Gregor climbed the porch steps and knocked on the front door. Nothing happened. He looked around for a doorbell and couldn’t find one. He knocked again. This time he heard noise from inside the house, as if someone were stumbling against the furniture, walking too fast. A moment later, he looked through the front windows and saw a dark-haired woman hurrying down the strip of hard­wood floor next to the broad green carpet that the living sofa sat on. An instant later, she was opening the door and peering out to see his face.

“Yes?” she said, hesitant.

Clayton Hall stepped forward. “It’s me, Lisa. This is Gregor Demarkian, you’ve read about him. And this lady here is Minna Dorfman from the county prosecutor’s of­fice.”

“The county prosecutor’s office?”

“We’re investigating a murder,” Clayton Hall said firmly. “We’ve got a few things we’d like to talk to Ste­phen about. Could we come in?”

Gregor thought Lisa Harrow was going to turn them down, or tell them her husband was not here. He could see her closing the door in their faces right now. Then there was more sound from the back of the house, and over her shoulder Gregor saw Stephen Harrow come in.

“Lisa?” he said. “What’s going on here?”

“It’s Clayton,” Lisa said. “He’s got some people with him.” Gregor didn’t think he’d ever seen anyone so nervous in all his life.

Unlike his wife, Stephen Harrow didn’t seem nervous. If there was an opposite of nervousness, he was it. He drew Lisa gently away from the door and motioned them all to come inside.
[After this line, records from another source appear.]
(** [while cur is not self.nil: ...] *)
Fixpoint search (fuel : nat) (s : Tree) (v : string) (cur : ref)
    : option bool :=
  if is_nil s cur then Some false
  else
    match fuel with
    | O => None
    | S fuel =>
        cv ← nd value s cur;
        if str_eq v cv then Some true
        else if str_lt v cv
             then l ← nd left s cur; search fuel s v l
             else r ← nd right s cur; search fuel s v r
    end.

Definition contains (s : Tree) (v : string) : option bool :=
  r ← root s; search (fuel_of s) s v r.

Definition left_rotate (s : Tree) (x : ref) (is_delete : bool)
    : option Tree :=
  y ← nd right s x;
  if is_nil s y then Some (count_guard s)
  else
    yl ← nd left s y;
    let s := wr_right x (Some yl) s in
    yl ← nd left s y;
    let s := if is_nil s yl then s else wr_parent yl (Some x) s in
    xp ← nd parent s x;
    let s := wr_parent y (Some xp) s in
    xp ← nd parent s x;
    s ← (if is_nil s xp then Some (set_root (Some y) s)
         else xpl ← nd left s xp;
              Some (if bool_decide (x = xpl)
                    then wr_left xp (Some y) s
                    else wr_right xp (Some y) s));
    let s := wr_left y (Some x) s in
    let s := wr_parent x (Some y) s in
    Some (count_rotation is_delete s).
(** * WannaCRI command-line front end: a shallow embedding

    The development follows [wannacri/wannacri.py]: the key parser
    [key_normalize], the path helpers [find_usm] and [dir_or_parent_dir],
    and the four commands [extract_usm], [create_usm], [probe_usm] and
    [encrypt_usm].  Python values are modelled as the code has them:
    [str] as [string] (and as the list of its code points where [int]
    and [repr] look at them one by one), [bytes] as [list byte], [int]
    as [Z], exceptions as a sum type, and the file system as an explicit
    tree that is threaded through every command.  The operating system is POSIX:
    paths are [posixpath] and [PurePosixPath], and [os.name] is not
    ["nt"]. *)

From Stdlib Require Import String Ascii List ZArith Lia Bool.
From Stdlib Require Import Strings.Byte DecimalString.
From Stdlib Require Import Sorting.Permutation.
Import ListNotations.
Local Open Scope string_scope.
Local Open Scope Z_scope.

(** ** Exceptions *)

(** The exception classes the front end raises, catches or lets through. *)
Inductive exn : Type :=
| ValueError (msg : string)
| NotImplementedError (msg : string)
| AttributeError (msg : string)
| TypeError (msg : string)
| FileNotFoundError (path : string)
| NotADirectoryError (path : string)
| IsADirectoryError (path : string)
| FileExistsError (path : string)
| RuntimeError (msg : string)
| FfmpegError (stderr : string).

Definition is_ValueError (e : exn) : bool :=
  match e with ValueError _ => true | _ => false end.

(** ** The interpreter

    What [int] and [repr] take from the interpreter they run in: the
    limit on the digits of a decimal conversion
    ([sys.get_int_max_str_digits()]; [0] where it is switched off, which
    is also how the versions of Python without the limit behave), and the
    rows of the Unicode database for the code points from 128 on, which
    differ from one version of Python to the next. *)
Class Interpreter : Type := {
  int_max_str_digits : Z;
  (** [_PyUnicode_IsWhitespace] *)
  unicode_isspace : N -> bool;
  (** [_PyUnicode_ToDecimalDigit]: the digit a decimal digit stands for *)
  unicode_todecimal : N -> option N;
  (** [_PyUnicode_IsPrintable] *)
  unicode_isprintable : N -> bool
}.
(** One unfolding step of a run, for proofs that follow the control flow. *)
Lemma run_bind {S E A B} (m : cpp S E A) (f : A → cpp S E B) s tr s' a :
  m s = (tr, s', Ret a) →
  (m ≫= f) s = match f a s' with (tr', s'', o) => (tr ++ tr', s'', o) end.
Proof. intros H. unfold mbind, cpp_bind. by rewrite H. Qed.

Lemma run_bind_stop {S E A B} (m : cpp S E A) (f : A → cpp S E B) s tr s' w :
  m s = (tr, s', Stop w) → (m ≫= f) s = (tr, s', Stop w).
Proof. intros H. unfold mbind, cpp_bind. by rewrite H. Qed.

(** ** Invariants of computations *)

(** [preserves I m]: from a state that satisfies [I], [m] leaves one that does,
    whatever its outcome. *)
Definition preserves {S E A} (I : S → Prop) (m : cpp S E A) : Prop :=
  ∀ s, I s → I (run_state (m s)).

(** [emits P m]: every call [m] makes satisfies [P]. *)
Definition emits {S E A} (P : E → Prop) (m : cpp S E A) : Prop :=
  ∀ s, Forall P (run_trace (m s)).

Create HintDb cpp discriminated.
#[export] Hint Constants Opaque : cpp.

Section preserves_laws.
Context {S E : Type} (I : S → Prop).
(* ===== verification/Temporal.v ===== *)
(** * Runs, fairness and leads-to

    Infinite runs of a labelled transition system, weak fairness, and the rules by which
    liveness is proved: a fair helpful action ([leads_to_fair]), a measure
    ([leads_to_measure]) and finitely many stable goals ([leads_to_all]). *)

From stdpp Require Import base list numbers.
From S2P Require Import Prelude.

Section runs.
Context {St L : Type} (step : L → St → St → Prop) (enabled : L → St → Prop).

Record run := mk_run {
  state : nat → St;
  label : nat → L;
  run_step n : step (label n) (state n) (state (S n));
}.

Context (r : run).

(** Weak fairness: again and again the action is taken or not possible. *)
Definition fair (l : L) : Prop :=
  ∀ n, ∃ m, n ≤ m ∧ (label r m = l ∨ ¬ enabled l (state r m)).

Definition leads_to (P Q : St → Prop) : Prop :=
  ∀ n, P (state r n) → ∃ m, n ≤ m ∧ Q (state r m).

(** [P] holds until [Q] does. *)
Definition unless (P Q : St → Prop) : Prop :=
  ∀ n, P (state r n) →
    Q (state r (S n)) ∨ P (state r (S n)).

Lemma leads_to_refl (P Q : St → Prop) : (∀ s, P s → Q s) → leads_to P Q.
Proof. intros HPQ n HP. exists n. auto. Qed.

Lemma leads_to_trans (P Q R : St → Prop) : leads_to P Q → leads_to Q R → leads_to P R.
Proof.
  intros HPQ HQR n (m & Hm & HQ)%HPQ. destruct (HQR m HQ) as (k & Hk & HR). exists k. split; [lia|done].
Qed.

Lemma leads_to_or (P1 P2 Q : St → Prop) :
  leads_to P1 Q → leads_to P2 Q → leads_to (λ s, P1 s ∨ P2 s) Q.
Proof. intros H1 H2 n [HP|HP]; [by apply H1|by apply H2]. Qed.

(** From a goal that is one of two, the other one is left. *)
Lemma leads_to_cancel (P Q R : St → Prop) :
  leads_to P (λ s, Q s ∨ R s) → leads_to Q R → leads_to P R.
Proof.
  intros HP HQ. eapply leads_to_trans; [exact HP|].
  apply leads_to_or; [done|by apply leads_to_refl].
Qed.

Lemma unless_until (P Q : St → Prop) n m :
  unless P Q → n ≤ m → P (state r n) →
  (∃ k, n ≤ k ∧ k ≤ m ∧ Q (state r k)) ∨ P (state r m).
Proof.
  intros Hu Hnm HP. induction Hnm as [|m Hnm IH]; [by right|].
  destruct IH as [(k & ? & ? & ?)|HPm].
  - left. exists k. split_and!; [lia|lia|done].
  - destruct (Hu m HPm) as [HQ|HP']; [|by right].
    left. exists (S m). split_and!; [lia|lia|done].
Qed.

(** The rule of weak fairness. *)
Lemma leads_to_fair (l : L) (P Q : St → Prop) :
  fair l → (∀ s, P s → enabled l s) → unless P Q →
  (∀ n, P (state r n) → label r n = l → Q (state r (S n))) →
  leads_to P Q.
Proof.
  intros Hfair Hen Hu Hhelp n HP. destruct (Hfair n) as (m & Hm & Hlab).
  destruct (unless_until P Q n m Hu Hm HP) as [(k & ? & ? & ?)|HPm]; [by exists k|].
  destruct Hlab as [Hlab|Hno]; [|by destruct Hno; apply Hen].
  exists (S m). split; [lia|by apply Hhelp].
Qed.

(** Every step keeps [P] without raising the measure, or reaches [Q]; the fair action
    lowers the measure. *)
Lemma leads_to_measure (l : L) (μ : St → nat) (P Q : St → Prop) :
  fair l → (∀ s, P s → enabled l s) →
  (∀ n, P (state r n) →
     Q (state r (S n)) ∨
     P (state r (S n)) ∧ μ (state r (S n)) ≤ μ (state r n) ∧
       (label r n = l → μ (state r (S n)) < μ (state r n))) →
  leads_to P Q.
Proof.
  intros Hfair Hen Hstep.
  assert (∀ k, leads_to (λ s, P s ∧ μ s ≤ k) Q) as Hk.
  { induction k as [k IH] using lt_wf_ind.
    apply (leads_to_cancel _ (λ s, P s ∧ μ s < k)).
    - apply (leads_to_fair l); [done|by intros s [? _]; apply Hen|..].
      + intros n [HP Hμ]. destruct (Hstep n HP) as [HQ|(HP' & Hle & _)]; [by left; right|].
        right. split; [done|lia].
      + intros n [HP Hμ] Hl. destruct (Hstep n HP) as [HQ|(HP' & _ & Hlt)]; [by right|].
        left. split; [done|]. specialize (Hlt Hl). lia.
    - intros n [HP Hμ]. destruct k as [|k]; [lia|]. apply (IH k); [lia|]. split; [done|lia]. }
  intros n HP. apply (Hk (μ (state r n))). auto.
Qed.

(** Goals that stay once they have been reached are all reached. *)
Lemma leads_to_all {A} (W Q : St → Prop) (goal : A → St → Prop) (l : list A) :
  (∀ a, unless (λ s, W s ∧ goal a s) Q) → unless W Q →
  (∀ a, a ∈ l → leads_to W (λ s, W s ∧ goal a s ∨ Q s)) →
  leads_to W (λ s, W s ∧ (∀ a, a ∈ l → goal a s) ∨ Q s).
Proof.
  intros Hstable HW. induction l as [|a l IH]; intros Hgoal.
  { apply leads_to_refl. intros s Hs. left. split; [done|]. by intros a ?%elem_of_nil. }
  intros n Hn. destruct (IH (λ b Hb, Hgoal b (list_elem_of_further _ _ _ Hb)) n Hn)
    as (m & Hm & [[HWm Hall]|HQ]); [|exists m; auto].
  destruct (Hgoal a (list_elem_of_here _ _) m HWm) as (k & Hk & [[HWk Ha]|HQ]);
    [|exists k; split; [lia|by right]].
  assert (unless (λ s, W s ∧ ∀ b, b ∈ l → goal b s) Q) as Hu.
  { clear -Hstable HW. intros i [HWi Hi]. destruct (HW i HWi) as [HQ|HWi']; [by left|].
    induction l as [|b l IH]; [right; split; [done|by intros b ?%elem_of_nil]|].
    destruct (Hstable b i) as [HQ|[_ Hb]]; [split; [done|apply Hi; by left]|by left|].
    destruct IH as [HQ|[_ Hl]]; [intros c Hc; apply Hi; by right|by left|].
    right. split; [done|]. by intros c [->|Hc]%elem_of_cons; [|apply Hl]. }
  destruct (unless_until _ Q m k Hu Hk (conj HWm Hall)) as [(i & ? & ? & ?)|[_ Hl]].
  - exists i. split; [lia|by right].
  - exists k. split; [lia|]. left. split; [done|]. by intros c [->|Hc]%elem_of_cons; [|apply Hl].
Qed.
End runs.

Arguments mk_run {St L step} _ _ _.
Arguments state {St L step} _ _.
Arguments label {St L step} _ _.
Arguments run_step {St L step} _ _.

(** ** Runs that come to rest *)

Section rest.
Context {St L : Type} (step : L → St → St → Prop) (idle : L).

(** A finite execution with its labels; afterwards nothing changes. *)
Inductive schedule : list (L * St) → St → Prop :=
  | schedule_nil s : schedule [] s
  | schedule_cons l s' rest s : step l s s' → schedule rest s' → schedule ((l, s') :: rest) s.

Fixpoint state_at (s : St) (rest : list (L * St)) (n : nat) {struct n} : St :=
  match n, rest with
  | O, _ | _, [] => s
  | S n, (_, s') :: rest => state_at s' rest n
  end.

Definition label_at (rest : list (L * St)) (n : nat) : L :=
  match rest !! n with Some (l, _) => l | None => idle end.

Lemma state_at_step s rest n :
  (∀ s, step idle s s) → schedule rest s →
  step (label_at rest n) (state_at s rest n) (state_at s rest (S n)).
Proof.
  intros Hidle. revert s n. induction rest as [|[l s'] rest IH]; intros s n Hs.
  - by destruct n.
  - inversion_clear Hs as [|? ? ? ? Hl Hrest]. destruct n as [|n].
    + by destruct rest as [|[]].
    + apply (IH s' n Hrest).
Qed.

Definition resting (Hidle : ∀ s, step idle s s) (s : St) (rest : list (L * St))
    (Hs : schedule rest s) : run step :=
  mk_run (state_at s rest) (label_at rest) (λ n, state_at_step s rest n Hidle Hs).

Lemma state_at_end s rest n : length rest ≤ n → state_at s rest n = state_at s rest (length rest).
Proof.
  revert s n. induction rest as [|[l s'] rest IH]; intros s n Hn; cbn in *; [by destruct n|].
  destruct n as [|n]; [lia|]. apply IH. lia.
Qed.

(** What is not possible at the end is treated fairly. *)
Lemma resting_fair (enabled : L → St → Prop) Hidle s rest Hs l :
  ¬ enabled l (state_at s rest (length rest)) → fair step enabled (resting Hidle s rest Hs) l.
Proof.
  intros Hno n. exists (n + length rest). split; [lia|]. right. cbn.
  by rewrite state_at_end by lia.
Qed.
End rest.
“Come in, come in,” he said cheerfully. “Clayton. It’s been a long time since we’ve sat down for a talk. And Mr. Demarkian. I’ve read about you, of course, millions of times, and we talked up at the camp a couple of days ago. But I’m afraid I don’t know—”

“Minna Dorfman,” Minna Dorfman said. “I’m from the county prosecutor’s office.”

“I don’t understand why we need someone from the county prosecutor’s office,” Lisa said.

Stephen ushered them all into the living room proper, shooing them ahead of him like geese to the couch. He went back into the foyer and shut the front door, hard, so that the sound of the latch catching echoed through the house. Then he came back to the living room and sat down in one of the two big chairs that flanked the fire.

“I don’t understand why we need someone from the county prosecutor’s office,” Lisa said again. She wasn’t sitting down at all, but pacing back and forth in front of the fire. She looked ready to jump out of her skin.

Stephen leaned forward and caught her by the arm. “Sit down,” he said, guiding her to the other chair flanking the fire. “Relax. We’re all going to have a little talk.”

“About what?” Lisa demanded. “You’ve been talking all night and I haven’t understood a word of it.”

“I’ve been telling her about how I killed Zhondra Meyer,” Stephen said pleasantly. “That’s what you all came here for, isn’t it? To find out how I killed Zhondra Meyer?”

“I think we’d like to hear about Carol Littleton as well,” Gregor said. “We understand why you killed Zhon­dra Meyer. With Carol Littleton, it isn’t so clear.”

“Jesus,” Clayton Hall murmured.

Minna Dorfman wasn’t saying a word.

Lisa Harrow looked ready to cry. “He’s been talking like this all night,” she said. “I don’t understand it. He couldn’t have killed anybody.”

“But I did,” Stephen said, and that’s when Gregor realized that the man’s eyes were shining. There was a light in them, literally; Gregor thought he must have taken some kind of speed, like diet pills.

“I did kill them,” Stephen said again. “I killed them both. I wanted them dead. In the beginning I thought it was all hogwash, you know, all that stuff Henry Holborn talks about all the time. The Devil. But the Devil is here. The Devil lives inside my head.”